Vivian vloekte hardop. Het liep helemaal fout. Elk detail was tot in de puntjes uitgewerkt maar ze hadden geen rekening gehouden met onverwachte veranderingen. Lien en Vivian hadden om de paar uur naar de ouders gebeld maar er werd niet opgenomen. De mensen leken van de aardbodem te zijn verdwenen. Ze hadden drie chauffeurs met vluchtauto's kunnen regelen maar de prijs die ze daarvoor moesten betalen was aanzienlijk hoger dan waarop ze hadden gerekend. En nu Lisa... Vivian moest rap handelen. Ze had hooguit een paar minuten om dit probleem op te lossen. Hoe minder tijd ze had om het voor te bereiden, hoe meer kans er bestond dat ze fouten ging maken. Ze wachtte tot Lisa en Mo het pand hadden verlaten en stormde toen de trap af. 'Sjaak...' Sjaak lag op een bank die beneden in de hal van het pakhuis stond. Ze schudde zijn knokige lichaam heen en weer. Met tegenzin opende hij zijn ogen en keek de vrouw lodderig aan. 'Wat mot je?' grauwde hij.

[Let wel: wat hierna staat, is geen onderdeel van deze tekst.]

(** * meshgl: scene illumination and exposure control

    A shallow embedding of the render controllers of the viewer
    ([AutoExposureController], [EnvironmentController], [LightsController],
    [PostProcessingPipeline]) together with the properties stated for them.

    JavaScript numbers are modelled as exact rationals in canonical form
    ([Qc]): arithmetic is the real-number arithmetic that IEEE doubles
    approximate, equality is Leibniz equality, and every definition
    computes.  [Math.pow], [Math.cos], [Math.sin] and [Math.PI] have no
    rational counterpart; they are section variables wherever the source
    calls them.

    Two properties depend on how doubles round: the angle that
    [setRotation] stores and the value at which the auto-exposure settles.
    For these the functions involved are embedded a second time with
    every arithmetic result passed through a rounding function
    ([EnvironmentRounded], [LightsRounded], [AutoExposureRounded]), and
    [Binary64.round] is rounding to the nearest double, ties to even, on
    the rationals. *)

From Stdlib Require Import QArith Qcanon Qround Qpower Lqa Lia ZArith List.
From stdpp Require Import base decidable option numbers list strings gmap.
Import ListNotations.

Local Open Scope Qc_scope.

(* ===================================================================== *)
(** * Part I: the embedding                                               *)
(* ===================================================================== *)

(** ** Numbers and the [THREE.MathUtils] helpers *)

Module Num.

Definition num : Type := Qc.

(** A decimal literal of the source, e.g. [lit 0.45]. *)
Definition lit (q : Q) : num := Q2Qc q.

Definition ofZ (z : Z) : num := Q2Qc (inject_Z z).

Definition Math_min (a b : num) : num := if decide (a <= b) then a else b.
Definition Math_max (a b : num) : num := if decide (a <= b) then b else a.

(** [THREE.MathUtils.clamp(value, min, max)] is
    [Math.max(min, Math.min(max, value))]. *)
Definition clamp (value lo hi : num) : num := Math_max lo (Math_min hi value).

(** [THREE.MathUtils.lerp(x, y, t)] is [(1 - t) * x + t * y]. *)
Definition lerp (x y t : num) : num := (1 - t) * x + t * y.

(** [Math.trunc]: rounding toward zero. *)
Definition trunc (x : num) : Z :=
  if decide (0 <= x) then Qfloor x else Qceiling x.

(** The remainder operator [x % m] of JavaScript: the result has the sign
    of the dividend, [x - m * trunc (x / m)]. *)
Definition rem (x m : num) : num := x - m * ofZ (trunc (x / m)).

(** The double remainder [((v % m) + m) % m] that both [setRotation]s use. *)
Definition wrap (v m : num) : num := rem (rem v m + m) m.

Definition Qcabs (x : num) : num := if decide (0 <= x) then x else - x.

(** [a ?? b] on a nullable value, with [b] a value and with [b] itself
    nullable. *)
Definition nullish {A} (a : option A) (b : A) : A := default b a.
Definition nullish_opt {A} (a b : option A) : option A :=
  match a with Some _ => a | None => b end.

End Num.

Export Num.
Infix "??" := nullish (at level 45, left associativity).

(** A JavaScript call either completes normally or throws; in both cases the
    mutations made so far persist. *)
Inductive completion (S : Type) : Type :=
| Normal (s : S)
| Abrupt (err : string) (s : S).
Arguments Normal {S} s.
Arguments Abrupt {S} err s.

Definition state_of {S} (c : completion S) : S :=
  match c with Normal s => s | Abrupt _ s => s end.

Definition throws {S} (c : completion S) : bool :=
  match c with Normal _ => false | Abrupt _ _ => true end.

(** [try { body } catch (error) { handler }] *)
Definition try_catch {S} (body : completion S) (handler : string -> S -> completion S)
  : completion S :=
  match body with
  | Normal s => Normal s
  | Abrupt err s => handler err s
  end.

(** ** AutoExposureController.js *)

Module AutoExposureController.

(** What the controller does to its collaborators (renderer, callback,
    console), in program order. *)
Inductive effect : Type :=
| GetRenderTarget
| SetRenderTargetLuminance        (* renderer.setRenderTarget(luminanceRenderTarget) *)
| RenderScene                     (* renderer.render(scene, camera) *)
| SetRenderTargetPrevious         (* renderer.setRenderTarget(previousTarget) *)
| ReadRenderTargetPixels          (* renderer.readRenderTargetPixels(...) *)
| OnExposureChange (value : num)  (* this.onExposureChange(value) *)
| DisposeRenderTarget             (* luminanceRenderTarget.dispose() *)
| ConsoleLog (msg : string).      (* any console.* call *)

(** Outcome of [renderer.readRenderTargetPixels]: the RGBA bytes written
    into the buffer, or an exception. *)
Inductive readback : Type :=
| PixelsRead (pixels : list Byte.byte)
| ReadThrows (err : string).

(** The constructor's parameters, fixed for the life of the object: no
    method assigns them. *)
Definition target : num := lit 0.45.
Definition min : num := lit 0.5.                  (* written 0.50 *)
Definition max : num := lit 2.5.
Definition smooth : num := lit 0.12.
Definition brightThreshold : num := lit 0.65.
Definition sampleSize : nat := 8.

Record controller : Type := Controller {
  renderer : bool;                     (* this.renderer is an object *)
  exposurePass : option num;           (* exposurePass.uniforms.exposure.value, if a pass was given *)
  onExposureChange : bool;             (* a callback was given *)
  enabled : bool;
  manualExposure : option num;
  currentExposure : option num;
  autoExposureValue : option num;
  luminanceRenderTarget : bool;        (* false once set to null *)
  luminanceBuffer : list Byte.byte;
  averageLuminance : option num;
  effects : list effect;               (* most recent last *)
}.

Definition emit (e : list effect) (c : controller) : controller :=
  Controller (renderer c) (exposurePass c) (onExposureChange c) (enabled c)
    (manualExposure c) (currentExposure c) (autoExposureValue c)
    (luminanceRenderTarget c) (luminanceBuffer c) (averageLuminance c)
    (effects c ++ e).

Definition set_enabled (b : bool) (c : controller) : controller :=
  Controller (renderer c) (exposurePass c) (onExposureChange c) b
    (manualExposure c) (currentExposure c) (autoExposureValue c)
    (luminanceRenderTarget c) (luminanceBuffer c) (averageLuminance c)
    (effects c).

Definition set_manualExposure (v : option num) (c : controller) : controller :=
  Controller (renderer c) (exposurePass c) (onExposureChange c) (enabled c)
    v (currentExposure c) (autoExposureValue c)
    (luminanceRenderTarget c) (luminanceBuffer c) (averageLuminance c)
    (effects c).

Definition set_currentExposure (v : option num) (c : controller) : controller :=
  Controller (renderer c) (exposurePass c) (onExposureChange c) (enabled c)
    (manualExposure c) v (autoExposureValue c)
    (luminanceRenderTarget c) (luminanceBuffer c) (averageLuminance c)
    (effects c).

Definition set_autoExposureValue (v : option num) (c : controller) : controller :=
  Controller (renderer c) (exposurePass c) (onExposureChange c) (enabled c)
    (manualExposure c) (currentExposure c) v
    (luminanceRenderTarget c) (luminanceBuffer c) (averageLuminance c)
    (effects c).

Definition set_uniform (v : num) (c : controller) : controller :=
  Controller (renderer c) (Some v) (onExposureChange c) (enabled c)
    (manualExposure c) (currentExposure c) (autoExposureValue c)
    (luminanceRenderTarget c) (luminanceBuffer c) (averageLuminance c)
    (effects c).

Definition set_luminanceRenderTarget (b : bool) (c : controller) : controller :=
  Controller (renderer c) (exposurePass c) (onExposureChange c) (enabled c)
    (manualExposure c) (currentExposure c) (autoExposureValue c)
    b (luminanceBuffer c) (averageLuminance c)
    (effects c).

Definition set_luminanceBuffer (b : list Byte.byte) (c : controller) : controller :=
  Controller (renderer c) (exposurePass c) (onExposureChange c) (enabled c)
    (manualExposure c) (currentExposure c) (autoExposureValue c)
    (luminanceRenderTarget c) b (averageLuminance c)
    (effects c).

Definition set_averageLuminance (v : option num) (c : controller) : controller :=
  Controller (renderer c) (exposurePass c) (onExposureChange c) (enabled c)
    (manualExposure c) (currentExposure c) (autoExposureValue c)
    (luminanceRenderTarget c) (luminanceBuffer c) v
    (effects c).

(** [constructor({ renderer, exposurePass, onExposureChange, ... })] *)
Definition new (has_renderer : bool) (pass : option num) (callback : bool)
  : controller :=
  {| renderer := has_renderer;
     exposurePass := pass;
     onExposureChange := callback;
     enabled := false;
     manualExposure := Some (lit 1.0);
     currentExposure := Some (lit 1.0);
     autoExposureValue := Some (lit 1.0);
     luminanceRenderTarget := true;
     luminanceBuffer := repeat Byte.x00 (sampleSize * sampleSize * 4);
     averageLuminance := Some (lit 0.5);
     effects := [] |}.

(** [setExposure(value)] *)
Definition setExposure (value : num) (c : controller) : controller :=
  let c := set_currentExposure (Some value) c in
  let c := match exposurePass c with
           | Some _ => set_uniform value c
           | None => c
           end in
  if onExposureChange c then emit [OnExposureChange value] c else c.

(** [init(initialState)] with [initialState = { exposure, autoExposure }] *)
Definition init (exposure : option num) (autoExposure : option bool)
    (c : controller) : controller :=
  let m := exposure ?? lit 1.0 in
  let c := set_manualExposure (Some m) c in
  let c := set_currentExposure (manualExposure c) c in
  let c := set_autoExposureValue (manualExposure c) c in
  let c := set_enabled (autoExposure ?? false) c in
  match exposurePass c with
  | Some _ => set_uniform m c      (* the value just stored in currentExposure *)
  | None => c
  end.

(** [setEnabled(enabled)] *)
Definition setEnabled (b : bool) (c : controller) : controller :=
  let c := set_enabled b c in
  if enabled c then
    set_autoExposureValue
      (Some (nullish_opt (currentExposure c) (manualExposure c) ?? 1)) c
  else
    setExposure (manualExposure c ?? 1) c.

(** [setManualExposure(value)] *)
Definition setManualExposure (value : num) (c : controller) : controller :=
  let c := set_manualExposure (Some value) c in
  if negb (enabled c) then setExposure value c else c.

(** The typed array keeps its length: the bytes read overwrite it from
    index 0. *)
Definition write_pixels (buffer pixels : list Byte.byte) : list Byte.byte :=
  firstn (length buffer) (pixels ++ skipn (length pixels) buffer).

Definition channel (b : Byte.byte) : num := ofZ (Z.of_N (Byte.to_N b)) / lit 255.

(** The loop [for (i = 0; i < buffer.length; i += 4)] summing the Rec. 709
    luminance of every RGBA pixel.  The buffer length is a multiple of 4
    (it is [8 * 8 * 4]), so no trailing partial pixel is ever read. *)
Fixpoint sum_luminance (buffer : list Byte.byte) : num :=
  match buffer with
  | r :: g :: b :: _ :: rest =>
      (lit 0.2126 * channel r + lit 0.7152 * channel g + lit 0.0722 * channel b)
      + sum_luminance rest
  | _ => 0
  end.

(** [const avg = sum / (this.luminanceBuffer.length / 4)] *)
Definition average (buffer : list Byte.byte) : num :=
  sum_luminance buffer / (ofZ (Z.of_nat (length buffer)) / lit 4).

(** [sampleSceneLuminance()] *)
Definition sampleSceneLuminance (rb : readback) (c : controller)
  : completion controller :=
  if negb (luminanceRenderTarget c) || negb (renderer c) then Normal c
  else
    let c := emit [GetRenderTarget; SetRenderTargetLuminance; RenderScene;
                   SetRenderTargetPrevious] c in
    try_catch
      (let c := emit [ReadRenderTargetPixels] c in
       match rb with
       | ReadThrows err => Abrupt err c
       | PixelsRead pixels =>
           let c := set_luminanceBuffer (write_pixels (luminanceBuffer c) pixels) c in
           let avg := average (luminanceBuffer c) in
           Normal (set_averageLuminance
                     (Some (clamp (lerp (averageLuminance c ?? avg) avg (lit 0.35)) 0 1))
                     c)
       end)
      (fun _ c => Normal c).

Section WithMath.

(** [Math.pow] *)
Variable Math_pow : num -> num -> num.

(** The clamped luminance of [applyAutoExposure]. *)
Definition luminance (c : controller) : num :=
  clamp (averageLuminance c ?? target) (lit 0.05) (lit 1.2).

(** The target exposure of [applyAutoExposure], before the final clamp
    ([let targetExposure; if ... else ...]). *)
Definition rawTargetExposure (c : controller) : num :=
  let luminance := luminance c in
  if decide (brightThreshold < luminance) then
    let thresholdExposure := target / brightThreshold in
    let normalizedBrightness :=
      (luminance - brightThreshold) / (lit 1.2 - brightThreshold) in
    let curve := Math_pow normalizedBrightness (lit 1.8) in
    lerp thresholdExposure min curve
  else
    target / luminance.

(** [targetExposure = clamp(targetExposure, this.min, this.max)] *)
Definition targetExposure (c : controller) : num :=
  clamp (rawTargetExposure c) min max.

(** [applyAutoExposure()] *)
Definition applyAutoExposure (c : controller) : controller :=
  if negb (enabled c) then c
  else
    let targetExposure := targetExposure c in
    let value := lerp (autoExposureValue c ?? targetExposure) targetExposure smooth in
    let c := set_autoExposureValue (Some value) c in
    setExposure value c.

'Ik heb een klusje voor je.' Hij veegde zijn vette, lange haren naar achteren en kwam omhoog.

Een zilvergrijze BMW stopte voor de stoep van Lisa en Annelies. Een man van middelbare leeftijd draaide zijn raampje open en wenkte. Annelies vloog op de auto af en leunde op haar ellebogen door het raam naar binnen. Ze waren druk in gesprek en geregeld wees Annelies naar Lisa, die op haar beurt zenuwachtig op de binnenkant van haar lip stond te kauwen. De man keek een paar keer in haar richting en na een minuut werd ze geroepen. Met verdoofde benen liep ze op de auto af. 'Mijn zusje is nog maagd, u bent haar eerste. Niet waar, Bep?' Annelies trok Lisa omlaag zodat de man haar beter kon bekijken. De man liet taxerend zijn blik langs het lichaam glijden. 'Hoe oud ben je?' vroeg hij uiteindelijk. Die vraag bleef even in de lucht hangen. 'Net veertien?' loog Lisa in de hoop dat dit getal de man zou afschrikken. En dat deed het. De man fronste zijn wenkbrauwen en schudde met zijn hoofd. 'Dat is me toch wat te jong.' Annelies gaf Lisa een waarschuwende por tussen haar ribben. 'Maar boven de veertien vindt u geen maagd meer', wierp Annelies tegen. 'Zo'n kans krijgt u nooit meer.' De man schudde resoluut zijn hoofd. 'En hoe zit het met jou? Jou zie ik ook wel zitten.' 'Dat kan', antwoordde ze. Bijna huppelend liep ze om de auto heen, trok het portier open en liet zich op de passagiersstoelvallen.'Ik ben over een halfuurtje terug', riep ze naar Lisa. Lisa knikte opgelucht en stapte snel de stoep weer op. Ze sloeg haar armen beschermend om haar middel en keek de BMW na die stapvoets de straat uitreed.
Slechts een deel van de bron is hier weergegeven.